I'm struggling to think of a scenario where I'd have a ONS as a student though - I stayed celibate until my mid 20s, as I didn't want a contraceptive failure, and then used both the pill and condoms, because I knew abortion wouldn't have been an option for me.

3WildOnes · 16/10/2021 08:18

I got pregnant whilst at uni and kept the baby. It was with a boyfriend (now husband) rather than a one night stand. I don’t regret that decision at all. The only circumstances I would have an abortion would be if the pregnancy was life threatening.

Ledition · 16/10/2021 08:24

No definitely not but I know numerous women who have done exactly that. It always boggled my mind. They are great mothers but there has been so much wasted potential. However, I live in Ireland and Catholic rhetoric around abortion runs deep. The girls in question all came from rather "traditional" families so I can only assume the "shame" of a one night stand pregnancy was less than the shame of an abortion.

Andrewthecharminbumwiper · 16/10/2021 08:40

Now I would keep it (mature student retraining, wanting to meet someone and have kids). As an 18 year old undergrad I wouldn't have.

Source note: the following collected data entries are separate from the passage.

(* ===== verification/Disk.v ===== *)
(** * Disk: file names, directories and crashes

    The file names src/src/wal.cc builds and parses ([segment_name], [gen_name],
    the CURRENT pointer), and a model of what the log relies on from the file
    system: files are byte strings of which a prefix has been synced, a directory
    entry survives a crash once its directory has been synced, and CURRENT is
    replaced by a rename that becomes durable with the sync of the root
    directory. *)

From Stdlib Require Import ZArith Lia String.
From stdpp Require Import base tactics list numbers gmap.
From S2P Require Import Prelude Bytes.

(** String literals of the source, as bytes. *)
Definition lit (s : string) : bytes := String.list_byte_of_string s.

(** ** Decimal numbers in names *)

Definition dec_char (d : Z) : byte := byte_of_Z (48 + d).

(** [n] decimal digits, zero padded: [%0<n>llu]. *)
Fixpoint dec_digits (n : nat) (v : Z) : bytes :=
  match n with
  | O => []
  | S n' => dec_digits n' (v / 10) ++ [dec_char (v mod 10)]
  end.

Definition segment_name (start_lsn : Z) : bytes :=
  lit "wal-" ++ dec_digits 20 start_lsn ++ lit ".log".

Definition gen_name (generation : Z) : bytes := lit "wal-gen-" ++ dec_digits 20 generation.

Arguments segment_name : simpl never.
Arguments gen_name : simpl never.

(** [std::to_string]: no padding, at least one digit. *)
Fixpoint strip_zeros (s : bytes) : bytes :=
  match s with
  | c :: (_ :: _) as s' => if decide (c = Byte.x30) then strip_zeros s' else s
  | _ => s
  end.

Definition to_string (v : Z) : bytes := strip_zeros (dec_digits 20 v).

(** [name.rfind(p, 0) == 0] *)
Fixpoint starts_with (p s : bytes) : bool :=
  match p, s with
  | [], _ => true
  | _, [] => false
  | x :: p', y :: s' => bool_decide (x = y) && starts_with p' s'
  end.

(** [name.compare(name.size() - 4, 4, ".log") == 0] with [size() > 8]. *)
Definition is_segment (name : bytes) : bool :=
  starts_with (lit "wal-") name && (8 <? length name)%nat &&
  bool_decide (drop (length name - 4) name = lit ".log").

(** [stream >> uint64]: leading white space, a sign, then digits; fails without a
    digit or when the magnitude does not fit. *)
Definition is_space (c : byte) : bool :=
  let z := Z_of_byte c in (z =? 32) || ((9 <=? z) && (z <=? 13)).

Fixpoint skip_space (s : bytes) : bytes :=
  match s with c :: s' => if is_space c then skip_space s' else s | [] => [] end.

Fixpoint read_digits (s : bytes) (v : Z) (seen : bool) : option Z :=
  match s with
  | c :: s' =>
      let d := Z_of_byte c - 48 in
      if (0 <=? d) && (d <=? 9) then read_digits s' (v * 10 + d) true
      else if seen then Some v else None
  | [] => if seen then Some v else None
  end.

Definition read_u64 (s : bytes) : option Z :=
  let s := skip_space s in
  let '(neg, s) :=
    match s with
    | c :: s' => if decide (c = Byte.x2d) then (true, s')
                 else if decide (c = Byte.x2b) then (false, s') else (false, s)
    | [] => (false, s)
    end in
  match read_digits s 0 false with
  | Some v => if v <? 2 ^ 64 then Some (if neg : bool then u64 (- v) else v) else None
  | None => None
  end.

(** ** Names sort by number *)

Lemma length_dec_digits n v : length (dec_digits n v) = n.
Proof. revert v. induction n; intros v; simpl; [done|]. rewrite length_app, IHn. simpl. lia. Qed.

Lemma dec_char_value d : 0 <= d < 10 -> Z_of_byte (dec_char d) = 48 + d.
Proof. intros H. unfold dec_char. rewrite Z_of_byte_of_Z. apply wrap_id. unfold fits. lia. Qed.

Lemma bytes_ltb_snoc p q x y :
  length p = length q ->
  bytes_ltb (p ++ [x]) (q ++ [y]) =
  if bytes_ltb p q then true else if bytes_ltb q p then false else Z_of_byte x <? Z_of_byte y.
Proof.
  revert q. induction p as [|a p IH]; intros [|b q] Hl; try done; simpl in *.
  - destruct (Z.ltb_spec (Z_of_byte x) (Z_of_byte y)); [done|]. by case_match.
  - destruct (Z.ltb_spec (Z_of_byte a) (Z_of_byte b)); [done|].
    destruct (Z.ltb_spec (Z_of_byte b) (Z_of_byte a)); [done|].
    rewrite IH by lia. done.
Qed.

Lemma dec_digits_ltb n a b :
  0 <= a < 10 ^ Z.of_nat n -> 0 <= b < 10 ^ Z.of_nat n ->
  bytes_ltb (dec_digits n a) (dec_digits n b) = (a <? b).
Proof.
  revert a b. induction n as [|n IH]; intros a b Ha Hb.
  { simpl in *. assert (a = 0) as -> by lia. assert (b = 0) as -> by lia. done. }
  simpl. rewrite bytes_ltb_snoc by (by rewrite !length_dec_digits).
  assert (Hd : forall v, 0 <= v < 10 ^ Z.of_nat (S n) ->
    v = 10 * (v / 10) + v mod 10 /\ 0 <= v mod 10 < 10 /\ 0 <= v / 10 < 10 ^ Z.of_nat n).
  { intros v Hv. pose proof (Z.div_mod v 10). pose proof (Z.mod_pos_bound v 10).
    rewrite Nat2Z.inj_succ, Z.pow_succ_r in Hv by lia.
    pose proof (Z.div_pos v 10). pose proof (Z.div_lt_upper_bound v 10 (10 ^ Z.of_nat n)). lia. }
  destruct (Hd a Ha) as (Ea & Ra & Da). destruct (Hd b Hb) as (Eb & Rb & Db).
  rewrite !IH by done. rewrite !dec_char_value by done.
  destruct (Z.ltb_spec (a / 10) (b / 10)), (Z.ltb_spec (b / 10) (a / 10)),
    (Z.ltb_spec (48 + a mod 10) (48 + b mod 10)), (Z.ltb_spec a b); try done; lia.
Qed.

Lemma bytes_ltb_app_tail p q s :
  length p = length q -> bytes_ltb (p ++ s) (q ++ s) = bytes_ltb p q.
Proof.
  revert q. induction p as [|a p IH]; intros [|b q] Hl; try done; simpl in *.
  - apply bytes_ltb_irrefl.
  - by rewrite IH by lia.
Qed.

Lemma u64_20_digits a : fits 64 a -> 0 <= a < 10 ^ Z.of_nat 20.
Proof. unfold fits. intros H. change (10 ^ Z.of_nat 20) with 100000000000000000000. lia. Qed.

Lemma segment_name_ltb a b :
  fits 64 a -> fits 64 b -> bytes_ltb (segment_name a) (segment_name b) = (a <? b).
Proof.
  intros Ha Hb. unfold segment_name. rewrite bytes_ltb_app_same, bytes_ltb_app_tail
    by (by rewrite !length_dec_digits).
  by apply dec_digits_ltb; apply u64_20_digits.
Qed.

Lemma segment_name_inj a b :
  fits 64 a -> fits 64 b -> segment_name a = segment_name b -> a = b.
Proof.
  intros Ha Hb E. pose proof (segment_name_ltb a b Ha Hb) as H1.
  pose proof (segment_name_ltb b a Hb Ha) as H2.
  rewrite E, bytes_ltb_irrefl in *. lia.
Qed.

Lemma is_segment_name a : is_segment (segment_name a) = true.
Proof.
  unfold is_segment, segment_name. rewrite !length_app, length_dec_digits.
  change (length (lit "wal-")) with 4%nat. change (length (lit ".log")) with 4%nat.
  cbn [Nat.add Nat.ltb Nat.leb Nat.sub].
  rewrite app_assoc, drop_app_length' by (by rewrite length_app, length_dec_digits).
  rewrite bool_decide_eq_true_2 by done. by rewrite !andb_true_r.
Qed.

Lemma is_segment_inv_prefix name :
  is_segment name = true -> starts_with (lit "wal-") name = true.
Proof. unfold is_segment. by rewrite !andb_true_iff; intros [[? _] _]. Qed.

(** ** The generation number in CURRENT reads back *)

Definition is_digit (c : byte) : Prop := 48 <= Z_of_byte c <= 57.

Lemma dec_digits_digits n v : Forall is_digit (dec_digits n v).
Proof.
  revert v. induction n as [|n IH]; intros v; simpl; [constructor|].
  rewrite Forall_app, Forall_singleton. split; [apply IH|]. unfold is_digit.
  pose proof (Z.mod_pos_bound v 10). rewrite dec_char_value by lia. lia.
Qed.

Lemma read_digits_step c s v seen :
  is_digit c -> read_digits (c :: s) v seen = read_digits s (v * 10 + (Z_of_byte c - 48)) true.
Proof.
  intros H. unfold is_digit in H. cbn [read_digits].
  by rewrite !(proj2 (Z.leb_le _ _)) by lia.
Qed.

Lemma read_dec_digits n v r acc seen :
  0 <= v < 10 ^ Z.of_nat n ->
  read_digits (dec_digits n v ++ r) acc seen =
  read_digits r (acc * 10 ^ Z.of_nat n + v) (seen || (0 <? n)%nat).
Proof.
  revert v r acc seen. induction n as [|n IH]; intros v r acc seen Hv.
  { simpl in *. assert (v = 0) as -> by lia. rewrite orb_false_r. f_equal. lia. }
  rewrite Nat2Z.inj_succ, Z.pow_succ_r in * by lia.
  pose proof (Z.div_mod v 10). pose proof (Z.mod_pos_bound v 10).
  cbn [dec_digits]. rewrite <- app_assoc, IH.
  2: { pose proof (Z.div_pos v 10). pose proof (Z.div_lt_upper_bound v 10 (10 ^ Z.of_nat n)). lia. }
  simpl app. rewrite read_digits_step.
  - rewrite dec_char_value by lia. rewrite orb_true_r. f_equal. lia.
  - unfold is_digit. rewrite dec_char_value by lia. lia.
Qed.

Lemma strip_zeros_cons c c' s :
  strip_zeros (c :: c' :: s) = if decide (c = Byte.x30) then strip_zeros (c' :: s) else c :: c' :: s.
Proof. done. Qed.

Lemma strip_zeros_spec s :
  Forall is_digit s -> s <> [] ->
  Forall is_digit (strip_zeros s) /\ strip_zeros s <> [] /\
  forall r seen, read_digits (strip_zeros s ++ r) 0 seen = read_digits (s ++ r) 0 seen.
Proof.
  induction s as [|c s IH]; [done|]. intros Hd _. destruct s as [|c' s]; [done|].
  inversion_clear Hd as [|? ? Hc Hs]. rewrite strip_zeros_cons.
  destruct (decide (c = Byte.x30)) as [->|]; [|by split; [by constructor|]].
  destruct IH as (IH1 & IH2 & IH3); [done..|]. split; [done|]. split; [done|].
  intros r seen. rewrite IH3. change ((Byte.x30 :: c' :: s) ++ r) with (Byte.x30 :: c' :: (s ++ r)).
  rewrite (read_digits_step Byte.x30) by (by unfold is_digit).
  inversion_clear Hs. change ((c' :: s) ++ r) with (c' :: (s ++ r)).
  by rewrite !(read_digits_step c').
Qed.

Lemma read_to_string v : fits 64 v -> read_u64 (to_string v ++ [Byte.x0a]) = Some v.
Proof.
  intros Hv. pose proof (u64_20_digits v Hv) as H20. unfold to_string.
  pose proof (dec_digits_digits 20 v) as Hd.
  destruct (strip_zeros_spec (dec_digits 20 v)) as (Hs & Hne & Hr); [done| |].
  { intros E. by apply (f_equal length) in E; rewrite length_dec_digits in E. }
  specialize (Hr [Byte.x0a] false). rewrite read_dec_digits in Hr by done.
  destruct (strip_zeros (dec_digits 20 v)) as [|c s]; [done|].
  inversion_clear Hs as [|? ? Hc _]. unfold read_u64. unfold is_digit in Hc.
  assert (Hsp : skip_space ((c :: s) ++ [Byte.x0a]) = (c :: s) ++ [Byte.x0a]).
  { simpl. unfold is_space. rewrite (proj2 (Z.eqb_neq _ _)), (proj2 (Z.leb_gt _ 13)) by lia.
    by rewrite andb_false_r. }
  rewrite Hsp. simpl app in *. cbn beta iota delta [fst snd]. rewrite !decide_False by (intros ->; by vm_compute in Hc).
  rewrite Hr. cbn [read_digits orb]. change (0 <? 20)%nat with true. simpl.
  unfold fits in Hv. by rewrite (proj2 (Z.ltb_lt _ _)) by lia.
Qed.

(** ** Files, directories, the disk *)

Record File := mkFile { f_data : bytes; f_synced : nat }.

#[global] Instance File_eq_dec : EqDecision File.
Proof. solve_decision. Defined.

Record Dir := mkDir { d_files : gmap bytes File; d_durable : gset bytes }.

Definition empty_dir : Dir := mkDir ∅ ∅.

Definition current_name : bytes := lit "CURRENT".
Definition pointer_tmp : bytes := lit "CURRENT.tmp".

(** [k_root] is the data directory ([dir_]), [k_gens] its generation
    subdirectories with the set of those whose entry is durable; [k_current] is
    the file the last sync of the root left under the name CURRENT. *)
Record Disk := mkDisk {
  k_root : Dir; k_gens : gmap bytes Dir; k_gens_durable : gset bytes;
  k_current : option File
}.

Definition empty_disk : Disk := mkDisk empty_dir ∅ ∅ None.

(** A directory of the log: [None] is [dir_], [Some g] is [dir_/g]. *)
Definition get_dir (k : Disk) (d : option bytes) : option Dir :=
  match d with None => Some (k_root k) | Some g => k_gens k !! g end.

Definition set_dir (k : Disk) (d : option bytes) (x : Dir) : Disk :=
  match d with
  | None => mkDisk x (k_gens k) (k_gens_durable k) (k_current k)
  | Some g => mkDisk (k_root k) (<[g := x]> (k_gens k)) (k_gens_durable k) (k_current k)
  end.

Definition get_file (k : Disk) (d : option bytes) (name : bytes) : option File :=
  match get_dir k d with Some x => d_files x !! name | None => None end.

Definition set_file (k : Disk) (d : option bytes) (name : bytes) (f : File) : Disk :=
  match get_dir k d with
  | Some x => set_dir k d (mkDir (<[name := f]> (d_files x)) (d_durable x))
  | None => k
  end.

(** What [fsync] of a directory makes durable: its entries, and for the root the
    generation directories and CURRENT. *)
Definition sync_dir_entries (k : Disk) (d : option bytes) : Disk :=
  match get_dir k d with
  | None => k
  | Some x =>
      let k := set_dir k d (mkDir (d_files x) (dom (d_files x))) in
      match d with
      | Some _ => k
      | None => mkDisk (k_root k) (k_gens k) (dom (k_gens k)) (d_files (k_root k) !! current_name)
      end
  end.

(** [rename(dir_/CURRENT.tmp, dir_/CURRENT)] *)
Definition rename_current (k : Disk) : Disk :=
  match d_files (k_root k) !! pointer_tmp with
  | Some f =>
      set_dir k None (mkDir (<[current_name := f]> (delete pointer_tmp (d_files (k_root k))))
                        (d_durable (k_root k)))
  | None => k
  end.

(** [unlink] of a file of [dir_]: the entry may come back after a crash until the
    directory is synced, which [d_durable] remembers. *)
Definition unlink_root (k : Disk) (name : bytes) : Disk :=
  set_dir k None (mkDir (delete name (d_files (k_root k))) (d_durable (k_root k))).

Definition remove_gen (k : Disk) (g : bytes) : Disk :=
  mkDisk (k_root k) (delete g (k_gens k)) (k_gens_durable k) (k_current k).

Definition make_gen (k : Disk) (g : bytes) : Disk := set_dir k (Some g) empty_dir.

(** ** Crashes *)

(** A file keeps a prefix of its data that covers what was synced. *)
Definition crash_file (f f' : File) : Prop :=
  exists n, (f_synced f <= n <= length (f_data f))%nat /\
            f' = mkFile (take n (f_data f)) n.

(** A file survives, shortened, unless its entry was never synced; one that was
    removed may come back if the removal was not synced. *)
Definition crash_entry (x x' : Dir) (name : bytes) : Prop :=
  match d_files x !! name with
  | None => (name ∈ d_durable x) \/ d_files x' !! name = None
  | Some f =>
      (exists f', d_files x' !! name = Some f' /\ crash_file f f') \/
      ((name ∉ d_durable x) /\ d_files x' !! name = None)
  end.

(** Entries that survive a crash are durable from then on. *)
Definition crash_dir (x x' : Dir) : Prop :=
  (forall name, name <> current_name -> crash_entry x x' name) /\
  d_durable x' = dom (d_files x').

(** CURRENT is either the durable or the latest one; generations whose entry is
    not durable, or that were being removed, are in any state. *)
Definition crash_disk (k k' : Disk) : Prop :=
  crash_dir (k_root k) (k_root k') /\
  (exists c, (c = k_current k \/ c = d_files (k_root k) !! current_name) /\
     match c with
     | None => d_files (k_root k') !! current_name = None
     | Some f => exists f', d_files (k_root k') !! current_name = Some f' /\ crash_file f f'
     end) /\
  k_current k' = d_files (k_root k') !! current_name /\
  (forall g x, g ∈ k_gens_durable k -> k_gens k !! g = Some x ->
     exists x', k_gens k' !! g = Some x' /\ crash_dir x x') /\
  k_gens_durable k' = dom (k_gens k').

billy1966 · 16/10/2021 09:24

Absolutely not.

I supported friends years ago that this happened to and I would fully support my daughters if it happened.

There is no way I would in any way I would encourage them to completely upend their life for a one night stand.

I would be horrified in fact at any suggestion of not.

Hope to goodness it never happens.
Good contraception is very important.🤞

TableFlowerss · 16/10/2021 09:39

@fuckitbucket16

Mumsnet is the wrong place to ask.

I find the attitude towards abortion around here insane and I’m very much pro choice. Unfortunately for a lot on here, “pro choice” actually means “pro abortion”. Anyone wanting to keep their babies under less than ideal circumstances are told how stupid they are.

Hmm

I think it’s a great place ask for advice as there are people from all walks of life on here.

They are told how difficult it would be under the circumstances by people that have babies and know how life changing it is. Someone comes on asking for advice and that’s what they get.

Do you think that if they asked their family and friends their thoughts, they’d all be ‘definitely keep it, best decision ever…’ I highly doubt it.

shouldistop · 16/10/2021 09:46

@tillytoodles1 you wouldn't be having sex out of wedlock though anyway so I suppose you'd never be in that position.

Mreggsworth · 16/10/2021 10:16

No I wouldn't. I know life throws unexpected things at you and life doesn't always go to plan, but at that age I wanted the ability to plan my life as much as possible. I wanted to have a stable committed relationship, get my degree, get a job, go travelling, get a house, spend my late 20's building up my career saving money and enjoying freedom to travel and do as I please, then maybe marriage then babies. I'm currently on that path and having a baby at that age would have thrown all that off completely.

Ledition · 16/10/2021 10:27

I don’t think anyone knows for sure until it happens!

I can say without a shadow of doubt that I would have had an abortion in these circumstances. Having a baby young/without a partner was just never going to be an option for me.

MrsToothyBitch · 16/10/2021 10:32

In her situation I would terminate. But that's me. I was no way ready and had nothing to give at 22. If she wants to go ahead, good luck to her.

Now, coupled up at 31 we're not trying but have agreed that we'd keep an accident as long as it's healthy.

LemonTT · 16/10/2021 10:33

@ Glassofshloer

You might not be offended by the anti abortion language on here but it has upset other people who read it.

You just have to read the comment that a baby is being prevented from being borne. It’s totally callous and thoughtless.

The semantics are important here, very important.

WoodchipNightmares · 16/10/2021 10:34

I wouldn't have

springturnips · 16/10/2021 12:50

According to my friend she's not going to tell the father about the pregnancy and has moved back home and deleted everyone from uni from social media and her life.